(Immagine IA)
L’inizio si circonda di pregiudizi e presupposti che non hanno a che vedere con la purezza
di un viaggio. La sorpresa e la meraviglia si aprono come ali, in volo su nuvole sfuggenti e
struggenti.
Le orme sono tracce indelebili, piccoli ricami di ricordi lontani e fortunati.
Nonostante il tempo scivoli come un tronco trasportato dalla corrente di un fiume, un sorriso antico si tinge di colori e tesori.
C’è un posto dove poter arrestare ciò che non si vuole lasciare? Così come un colibrì solitario si cerca di evitare, di scappare, fili che non legano perché una marionetta è più semplice da governare che apprezzare e tutto sembra cadere come le palline di una collana spezzata. I fili si tramutano in file di quotidianità, strade da percorrere, luoghi da scorrere come pagine di una rivista piena di foto e parole sempre più piccole e vuote.
Arriva la schiuma del mare a riportare tutto a riva, prima genesi di un tramonto tondo e di un mondo fin troppo sordo. Tutto segue una direzione e nulla può illuminare il buio travestito di abiti seducenti, il secolo non è più un passato remoto ma un futuro prossimo. Le richieste si fanno largo violentemente in uno spazio stretto per urlare le loro ragioni ma in fondo a cosa servono le spiegazioni se ogni decisione ti riporta al punto di adesione?

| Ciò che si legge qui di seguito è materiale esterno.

Lemma xavier_data_zero {G : Generator} (t : Tensor) (g0 : rng) :
  (fan_in t + fan_out t <> 0)%nat ->
  Forall (fun x => x = 0%R) (xavier_data t g0) ->
  Forall (fun u => u = (1 / 2)%R) (fst (sample rand (numel (shape t)) g0)).
Proof.
  intros Hf. unfold xavier_data. rewrite Forall_map.
  apply Forall_impl. intros u Hu.
  apply (xavier_entry_zero (xavier_bound (fan_in t) (fan_out t)));
    [apply xavier_bound_pos; exact Hf | exact Hu].
Qed.

(** C3: for every valid configuration the constructor succeeds and, among
    the named parameters of the model it returns, every tensor whose name
    contains "bias" is exactly zero in every entry, and every tensor whose
    name contains "weight" holds a Xavier-uniform refill — the entries are
    [-a + u * 2a] for successive uniform draws [u], with [a] the Xavier bound
    of the tensor's fans — so that it is uniformly zero only if every one of
    its draws is exactly 1/2. *)
Theorem C3_initialisation_policy (G : Generator) (c : Config) (g : rng) :
  valid_config c ->
  exists m g',
    construct c g = Ok (m, g')
    /\ forall name t,
         In (name, t) (LSTMClassifier.named_parameters m) ->
         (contains "bias" name = true ->
            filled t /\ Forall (fun x => x = 0%R) (data t))
         /\ (contains "weight" name = true ->
               filled t
               /\ exists g0 : rng,
                    data t = xavier_data t g0
                    /\ (Forall (fun x => x = 0%R) (data t) ->
                        Forall (fun u => u = (1 / 2)%R)
                               (fst (sample rand (numel (shape t)) g0)))).
Proof.
  intros V. destruct (construct_total c g (valid_accepted c V)) as (m & g' & E).
  exists m, g'. split; [exact E|]. apply construct_built in E.
  pose proof (built_named_parameters c m E) as F. rewrite Forall_forall in F.
  intros name t Hin. specialize (F _ Hin). simpl in F.
  destruct F as (Fl & [([W1 W2] & Hf & g0 & D)|([B1 B2] & D)]).
  - split; [intros Hb; congruence|]. intros _. split; [exact Fl|].
    exists g0. split; [exact D|]. rewrite D at 1. apply xavier_data_zero, Hf.
  - split; [|intros Hw; congruence]. intros _. split; [exact Fl|].
    rewrite D. apply Forall_forall. intros x Hx. now apply repeat_spec in Hx.
Qed.

Lemma C3_initialisation_policy_witness :
  exists m g',
    @construct counter_generator cfg_small 0%nat = Ok (m, g')
    /\ forall name t,
         In (name, t) (LSTMClassifier.named_parameters m) ->
         (contains "bias" name = true ->
            filled t /\ Forall (fun x => x = 0%R) (data t))
         /\ (contains "weight" name = true ->
               filled t
               /\ exists g0 : nat,
                    data t = @xavier_data counter_generator t g0
                    /\ (Forall (fun x => x = 0%R) (data t) ->
                        Forall (fun u => u = (1 / 2)%R)
                               (fst (@sample counter_generator rand
                                       (numel (shape t)) g0)))).
Proof.
  refine (C3_initialisation_policy counter_generator cfg_small 0%nat _).
  unfold valid_config; simpl. repeat split; try lia; reflexivity.
Defined.

(* ================================================================== *)
(** * The forward pass *)

(** ** Shapes of activations *)

Lemma map2_length {A B C} (f : A -> B -> C) : forall l l',
  length (map2 f l l') = Nat.min (length l) (length l').
Proof.
  induction l as [|a l IH]; intros [|b l']; simpl; auto.
Qed.

Lemma map2_Forall {A B C} (f : A -> B -> C) (P : C -> Prop) : forall l l',
  (forall a b, In a l -> In b l' -> P (f a b)) -> Forall P (map2 f l l').
Proof.
  induction l as [|a l IH]; intros [|b l'] H; simpl; constructor.
  - apply H; left; reflexivity.
  - apply IH. intros; apply H; right; assumption.
Qed.

Lemma matvec_length w x : length (matvec w x) = size w 0.
Proof. unfold matvec, rows. now rewrite !length_map, length_seq. Qed.

Lemma chunk_length k H v :
  ((k + 1) * H <= length v)%nat -> length (LSTM.chunk k H v) = H.
Proof.
  intros L. unfold LSTM.chunk. rewrite length_firstn, length_skipn. nia.
Qed.

Lemma lstm_cell_ok ps H x hc :
  group_ok H ps -> pair_ok H hc -> pair_ok H (LSTM.lstm_cell ps H x hc).
Proof.
  intros (G0 & G1 & G2 & G3) [Hh Hc]. destruct hc as [h c]. simpl in Hh, Hc.
  unfold LSTM.lstm_cell, pair_ok.
  set (gates := vadd _ _).
  assert (Lg : length gates = (4 * H)%nat).
  { subst gates. unfold vadd. rewrite !map2_length, !matvec_length. lia. }
  simpl. unfold vadd, vmul.
  rewrite !map2_length, !length_map, !map2_length, !length_map, !chunk_length by lia.
  lia.
Qed.

Lemma run_cell_ok (cell : vec -> vec * vec -> vec * vec) H :
  (forall x hc, pair_ok H hc -> pair_ok H (cell x hc)) ->
  forall xs hc, pair_ok H hc ->
    pair_ok H (snd (LSTM.run_cell cell xs hc))
    /\ length (fst (LSTM.run_cell cell xs hc)) = length xs
    /\ Forall (fun v => length v = H) (fst (LSTM.run_cell cell xs hc)).
Proof.
  intros Hcell. induction xs as [|x xs IH]; intros hc Hhc; simpl.
  - repeat split; try apply Hhc. constructor.
  - specialize (IH (cell x hc) (Hcell x hc Hhc)).
    destruct (LSTM.run_cell cell xs (cell x hc)) as [outs fin]. simpl in *.
    destruct IH as (I1 & I2 & I3). repeat split; try apply I1; [lia|].
    constructor; [apply (Hcell x hc Hhc) | exact I3].
Qed.

Lemma direction_pass_ok ps H direction xs hc :
  group_ok H ps -> pair_ok H hc ->
  pair_ok H (snd (LSTM.direction_pass ps H direction xs hc))
  /\ length (fst (LSTM.direction_pass ps H direction xs hc)) = length xs
  /\ Forall (fun v => length v = H) (fst (LSTM.direction_pass ps H direction xs hc)).
Proof.
  intros Gk Hhc. unfold LSTM.direction_pass.
  destruct (direction =? 0)%nat.
  - apply run_cell_ok; [intros; now apply lstm_cell_ok | exact Hhc].
  - pose proof (run_cell_ok (LSTM.lstm_cell ps H) H
                  (fun x hc0 => lstm_cell_ok ps H x hc0 Gk) (rev xs) hc Hhc)
      as (I1 & I2 & I3).
    destruct (LSTM.run_cell (LSTM.lstm_cell ps H) (rev xs) hc) as [outs fin].
    simpl in *. rewrite length_rev in *. repeat split; try apply I1; [lia|].
    apply Forall_rev. exact I3.
Qed.

Lemma direction_batch_ok H b input d ps hc0 :
  group_ok H ps -> state_ok b H hc0 -> length input = b ->
  state_ok b H (snd (LSTM.direction_batch H input (d, ps) hc0))
  /\ length (fst (LSTM.direction_batch H input (d, ps) hc0)) = b.
Proof.
  intros Gk [[L1 F1] [L2 F2]] Li. unfold LSTM.direction_batch.
  set (rs := map2 _ _ _).
  assert (Lr : length rs = b).
  { subst rs. rewrite map2_length, length_combine. lia. }
  assert (Fr : Forall (fun r => pair_ok H (snd r)) rs).
  { subst rs. apply map2_Forall. intros xs [h c] _ Hin.
    apply direction_pass_ok; [exact Gk|].
    rewrite Forall_forall in F1, F2. split; simpl.
    - apply F1. eapply in_combine_l; eauto.
    - apply F2. eapply in_combine_r; eauto. }
  unfold state_ok, shape2. cbn [fst snd]. rewrite !length_map, !Forall_map.
  repeat split; try exact Lr;
    (eapply Forall_impl; [|exact Fr]); intros r Hr; apply Hr.
Qed.

Lemma cat_features_length b : forall outs : list (list (list vec)),
  outs <> [] -> Forall (fun o => length o = b) outs ->
  length (LSTM.cat_features outs) = b.
Proof.
  induction outs as [|o outs IH]; intros Hne F; [congruence|].
  apply Forall_cons_iff in F as [Ho Fo]. destruct outs as [|o' outs]; [exact Ho|].
  assert (E : length (LSTM.cat_features (o' :: outs)) = b)
    by (apply IH; [discriminate | exact Fo]).
  change (length (map2 (map2 (@app R)) o (LSTM.cat_features (o' :: outs))) = b).
  remember (LSTM.cat_features (o' :: outs)) as rest.
  rewrite map2_length, Ho, E. apply Nat.min_id.
Qed.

Avanza il giorno come un’illustrazione di un tempo in fibrillazione, chiuso in un barattolo di biscotti, troppo cotti, troppo sciocchi, sciolti come una vecchia cera malinconica. Il sipario restituisce l’essere nel mondo come una fonte di ispirazione, segnali che indicano il nostro recitare dentro un teatro piccolo e fatale.
Dove si trovano gli strumenti per codificare i suoni del domandare? Comprendere è sempre un flusso distinto da un istinto facile all’arrembaggio, pirati in cerca di forzieri pieni di risposte e proposte. Eppure, ci muoviamo in questo spazio che non sembra voler ascoltare le nostre ragioni, le nostre emozioni così il corpo si sposta alla ricerca di un tempo che possa lenire le nostre delusioni. Arriva la perdita, non nella forma della sconfitta ma nella dimensione della solitudine di essere un oggetto svanito nel silenzio più sconfinato di un dire mai sensato. Sono gabbie costruite su fondamenti solidi, parole collegate da vuoti insoliti e tutto sembra una giostra di cavalli colorati e luci che si sciolgono come gelati.
C’è un termine che non conduce a una fine, un fine, è il tumulto del capire che non c’è liberazione nella comprensione perché ogni accettazione è solo una fragile occasione. Tante lettere, schiave di un padrone che non vuole la loro opinione, ma soltanto la loro sottomissione e la loro potente combinazione.
C’è un posto dove poter parlare senza avere la sensazione di essere un trascurabile affare? La fine si separa dal viaggio per negare ogni possibile coraggio e nulla è colmo. Il piede stanco lascia dietro il passaggio di un pedaggio sempre solo e in ostaggio, così il galeone naviga in tempeste siderali senza soli o stelle da scrutare…e il cielo è lì, silenzioso, ad attendere l’inevitabile.